I tested v6 of this patch on ubuntu and there is only some
conceptual bikeshedding I can do.
> Am 15.07.2017 um 14:49 schrieb Mauro Carvalho Chehab <mchehab@...pensource.com>:
>
> As I said, the idea is to let the user to decide what it wants.
>
> I focused on the packaging approach first because such logic
> is required for other packages. Now that it is working, just
> sent a version 5 that will use virtualenv for Sphinx by default.
Thanks! .. I don't know how I can make it better (I'am not a perl
programmer) but it seems, that global
my @missing;
my @opt_missing;
and the "sub add_package" is dominant, while the 'virtaulenv'
is glued in .. may we can find a better structure (later).
> Yet, before spending more time on such script, I'd like to have
> more feedback if:
>
> - is this approach acceptable?
Truly Yes!
I see, there is a value in the the "OS-packaging approach" even
if I prefer the "native-packaging approach". Last means I like
to use the native packaging tools from python and LiveTeX.
For python, instead of :
printf "\t$virtualenv sphinx_1.4\n";
printf "\tpip install 'docutils==0.12'\n";
printf "\tpip install 'Sphinx==1.4.9'\n";
printf "\tpip install sphinx_rtd_theme\n";
add Documentation/sphinx/requirements.txt:
<snip: requirements.txt> ---
docutils==0.12
Sphinx==1.4.9
sphinx_rtd_theme
<snap> ---------------------
And the print ...
printf "\t$virtualenv sphinx_1.4\n";
printf "\tpip install -r Documentation/sphinx/requirements.txt\n";
For TexLive:
ATM I have no idea how to set up a *requierements* file and
install everything without sudo. But I have seen your 'kpsewhich'
approach which is very interesting for me. I suppose a solution
for this will end in a combination of 'kpsewhich' and 'tlmgr'.
But for this I have to do more investigations / sorry that
I can't spend more time on this task right now.
> - should it have an optional argument that will make the
> script to run the needed commands;
No. We can do this later upstream.
> - should it be integrated at the Documentation/Makefile?
No.
> - what's the best name/location for such script?
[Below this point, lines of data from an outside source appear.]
Section Relay.
Context (marshal : out_chunk -> string) (unmarshal : string -> option chunk).
(** The decoders of a usage object and of a response body, and the error
    envelope. *)
Context (unmarshal_usage : string -> option upstreamUsage) (unmarshal_body : string -> option (option upstreamUsage))
        (unmarshal_content : string -> option (list string)) (api_error : string -> string).

(** [writeUsageChunk]; [fresh] is a new random identity. *)
Definition usage_chunk (r : request) (fresh id : string) (prompt completion cached : Z) : out_chunk :=
  mkOut (if (id =? "")%string then "chatcmpl-" +:+ fresh else id) (rq_now r) (rq_model r) None
    (Some (mkWire prompt completion (prompt +! completion) (Some (cached, None)) "bytes/4")).

Definition writeUsageChunk (r : request) (fresh id : string) (prompt completion cached : Z) : string :=
  sse_data (marshal (usage_chunk r fresh id prompt completion cached)).

(** ** The OpenAI stream *)

(** [ReadBytes('\n')] to the end: the lines with their newline, then what is left. *)
Definition read_lines (s : string) : list string :=
  let '(ls, rest) := split_lines s in
  map (fun l => l +:+ newline) ls ++ (if (rest =? "")%string then [] else [rest]).

(** A write to the client: bytes of the upstream, or the gateway's own. *)
Inductive write := Relayed (s : string) | Synth (s : string).
Definition written (w : write) : string := match w with Relayed s | Synth s => s end.

Definition is_done_line (line : string) : bool := has_prefix (trim_space line) "data: [DONE]".

Record relay_state := mkRelay { rs_agg : sseAggregator; rs_sawDone : bool; rs_out : list write }.

Definition relay_step (r : request) (fresh : string) (s : relay_state) (line : string) : relay_state :=
  let a := Feed unmarshal line (rs_agg s) in
  if is_done_line line then
    mkRelay a true
      (rs_out s
       ++ (if negb (sawUsage a) && negb (Overflowed a)
           then [Synth (writeUsageChunk r fresh (eventID a) (quarter (rq_query r) +! rq_injected r) (quarter (content a)) (rq_injected r))]
           else [])
       ++ [Relayed line])
  else mkRelay a (rs_sawDone s) (rs_out s ++ [Relayed line]).

Definition relay_all (r : request) (fresh body : string) : relay_state :=
  foldl (relay_step r fresh) (mkRelay (newSSEAggregator maxSSEAggregateBytes) false []) (read_lines body).

Definition relay_writes (s : relay_state) : list write :=
  rs_out s ++ (if rs_sawDone s then [] else [Synth done_event]).

(** What a reader limited to [maxBodyBytes] returns. *)
Definition limited (body : string) : string :=
  if maxBodyBytes <? slen body then String.substring 0 (Z.to_nat maxBodyBytes) body else body.

Definition error_reply (status : Z) (msg : string) : reply := mkReply status [api_error msg] None None.

Definition streamThrough (r : request) (fresh : string) (status : Z) (body : string) : reply :=
  if 400 <=? status then error_reply status ("upstream returned " +:+ itoa status +:+ ": " +:+ trim_space (limited body)) else
  let s := relay_all r fresh body in
  let a := rs_agg s in
  mkReply status (map written (relay_writes s))
    (if Complete a then Some (turns r (content a)) else None)
    (Some (with_exact (parseUsageRaw unmarshal_usage (usageRaw a))
             (estimated r (rq_session r) (if Complete a then quarter (content a) else 0)))).

(** ** The whole response *)

Definition extractAssistantContent (body : string) : string :=
  match unmarshal_content body with Some (c :: _) => c | _ => "" end.

(** [passthrough]; [read] is the body as far as the limited reader went, or the
    error of reading it, and [translate] is the conversion of an Anthropic body. *)
Definition passthrough (translate : string -> result string) (anthropicError : string -> string) (r : request)
    (status : Z) (read : result string) : reply :=
  match read with
  | Err e => error_reply 502 ("read upstream response: " +:+ e)
  | Ok out =>
      if maxBodyBytes <? slen out then error_reply 502 ("upstream response exceeds " +:+ itoa maxBodyBytes +:+ " bytes") else
      if 400 <=? status then
        error_reply status ("upstream returned " +:+ itoa status +:+ ": "
          +:+ (if (rq_vendor r =? "anthropic")%string then anthropicError out else trim_space out))
      else
      match (if (rq_vendor r =? "anthropic")%string then translate out else Ok out) with
      | Err e => error_reply 502 ("translate anthropic response: " +:+ e)
      | Ok out =>
          mkReply status [out] (Some (turns r (extractAssistantContent out)))
            (Some (with_exact (parseUsageBody unmarshal_body out) (estimated r "" (quarter out))))
      end
  end.

(** ** The rebuilt stream *)

Definition replay_chunk (r : request) (slice_id : string) (d : delta) (finish : option string) : string :=
  sse_data (marshal (mkOut ("chatcmpl-" +:+ slice_id) (rq_now r) (rq_model r) (Some (d, finish)) None)).

Definition replay_deltas (response : string) : list delta :=
  DRole :: map (fun c => DContent (bytes_string c)) (chunks (string_bytes response)).

Definition replayStream (r : request) (fresh slice_id response : string) : list string :=
  map (fun d => replay_chunk r slice_id d None) (replay_deltas response)
  ++ [replay_chunk r slice_id DEmpty (Some "stop")]
  ++ [writeUsageChunk r fresh ("chatcmpl-" +:+ slice_id) (quarter (rq_query r) +! quarter response) 0 (quarter response)]
  ++ [done_event].

(** ** What the codec promises *)

Definition view_choice (c : delta * option string) : string * option string := (delta_text c.1, c.2).

(** The strings of a chunk are valid UTF-8. *)
Definition chunk_utf8 (c : out_chunk) : Prop :=
  utf8_string (oc_id c) /\ match oc_choice c with Some (d, _) => utf8_string (delta_text d) | None => True end.

(** The output of [json.Marshal] for a map: one line in braces that the decoder
    reads back, strings that are valid UTF-8 unchanged. *)
Record wire_laws : Prop := {
  wl_shape : forall c, exists body, marshal c = String "{" (body +:+ "}") /\ split_lines body = ([], body);
  wl_read : forall c, chunk_utf8 c ->
    exists u, unmarshal (marshal c) = Some (mkChunk (oc_id c) (map view_choice (option_list (oc_choice c))) u)
      /\ ((0 <? slen u) && negb (u =? "null")%string = match oc_usage c with Some _ => true | None => false end);
}.
End Relay.

(** ** Events as they are written *)

Definition is_crlf (c : ascii) : bool := Ascii.eqb c lf || Ascii.eqb c cr.

(** A payload on one line that nothing trims. *)
Definition payload (raw : string) : Prop :=
  split_lines raw = ([], raw) /\ exists b c, raw = b +:+ String c "" /\ is_crlf c = false.

Lemma trim_crlf_last b c : is_crlf c = false -> trim_crlf (b +:+ String c "") = b +:+ String c "".
Proof.
  intros Hc. induction b as [|x b IH]; [change (trim_crlf (String c "") = String c ""); simpl; unfold is_crlf in Hc; by rewrite Hc|].
  rewrite str_cons. cbn [trim_crlf]. rewrite IH. by destruct b.
Qed.

Lemma split_lines_single l t :
  split_lines l = ([], l) ->
  split_lines (l +:+ newline +:+ t) = (l :: (split_lines t).1, (split_lines t).2).
Proof.
  intros Hl. rewrite split_lines_app, Hl. 
  assert (H : forall r, split_lines r = ([], r) -> split_lines (r +:+ newline +:+ t) = (r :: (split_lines t).1, (split_lines t).2)).
  { induction r as [|c r IH]; intros Hr.
    - rewrite str_nil_l. unfold newline. rewrite str_cons, str_nil_l. simpl. by destruct (split_lines t).
    - rewrite str_cons. cbn [split_lines] in *. destruct (split_lines r) as [ls r0]. destruct (Ascii.eqb c lf); [done|].
      destruct ls; [|done]. injection Hr as ->. by rewrite IH. }
  by rewrite (H l Hl).
Qed.

Lemma split_sse raw t :
  split_lines raw = ([], raw) ->
  split_lines (sse_data raw +:+ t) = (("data: " +:+ raw)%string :: ""%string :: (split_lines t).1, (split_lines t).2).
Proof.
  intros Hr. unfold sse_data. rewrite !string_app_assoc, <- string_app_assoc, split_lines_single.
  - by rewrite <- (str_nil_l (newline +:+ t)), split_lines_single.
  - change ("data: " +:+ raw) with (String "d" (String "a" (String "t" (String "a" (String ":" (String " " raw)))))).
    cbn [split_lines]. by rewrite Hr.
Qed.

(** A line that starts with a letter is not blank. *)
Lemma trim_left_rev_last n l : (length l <= n)%nat -> trim_left_rev (l ++ [100]) <> [].
Proof.
  revert l. induction n as [|n IH]; intros [|a l] Hl; simpl in Hl; try lia; [done..|].
  cbn [app trim_left_rev]. destruct (space1 a); [apply IH; lia|].
  destruct l as [|b l]; cbn [app]; [by change (space2 100 a) with false|].
  destruct (space2 b a); [apply IH; simpl in Hl; lia|].
  destruct l as [|c l]; cbn [app]; [by change (space3 100 b a) with false|].
  destruct (space3 c b a); [apply IH; simpl in Hl; lia|done].
Qed.

Lemma data_not_blank raw : (trim_space ("data: " +:+ raw) =? "")%string = false.
Proof.
  apply String.eqb_neq. unfold trim_space, trim_bytes.
  change (string_bytes ("data: " +:+ raw)) with (100 :: 97 :: 116 :: 97 :: 58 :: 32 :: string_bytes raw).
  cbn [trim_left]. change (space1 100) with false. change (space2 100 97) with false. change (space3 100 97 116) with false.
  cbv iota. set (l := 97 :: _). change (rev (100 :: l)) with (rev l ++ [100]). intros H.
  assert (E : forall x, bytes_string x = ""%string -> x = []) by (intros [|? ?]; done).
  apply E, (f_equal (@rev Z)) in H. rewrite rev_involutive in H. by apply (trim_left_rev_last (length (rev l)) (rev l)) in H.
Qed.

(** The data line of a payload gives the payload back. *)
Lemma data_line raw : payload raw ->
  trim_crlf ("data: " +:+ raw) = ("data: " +:+ raw)%string /\ data_of ("data: " +:+ raw) = Some raw.
Proof.
  intros (_ & b & c & -> & Hc). split.
  - rewrite <- string_app_assoc. by apply trim_crlf_last.
  - set (raw := b +:+ String c ""). unfold data_of. change (has_prefix ("data: " +:+ raw) "data:") with true. cbv iota.
    change ("data: " +:+ raw)%string with ("data:" +:+ (" " +:+ raw)). by rewrite !trim_prefix_app.
Qed.

Definition data_lines (raws : list string) : list string := flat_map (fun raw => ["data: " +:+ raw; ""])%string raws.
I like to see the script under Documentation/sphinx
> I guess it could also use kpsewhich to check if the needed
> texlive packages are installed. However, the problem with such
> approach is that texlive-kpathsea-bin package should be installed
> first, in order to provide such command.
I see you have solved it in v6 .. Thanks!
>
> So, installing PDF and math dependencies would require two steps.
>
>> I tested sphinx-pre-install and it works fine for me, thats not the
>> point. The point is: what do we recommend? E.g. for me it advices me
>> to run:
>>
>> sudo apt-get install python3-sphinx python3-sphinx-rtd-theme
>>
>> We should not assume that the developer (better: the build-user) owns the
>> privilege to install fine grained OS packages. There is a admin-part and
>> a user-part:
>
> That's not relevant. Typically, anyone that is building a Kernel has
> admin privileges, otherwise it can't actually test the Kernel that was
> built.
Hmm .. buildbots and Continuous Integration (CI)?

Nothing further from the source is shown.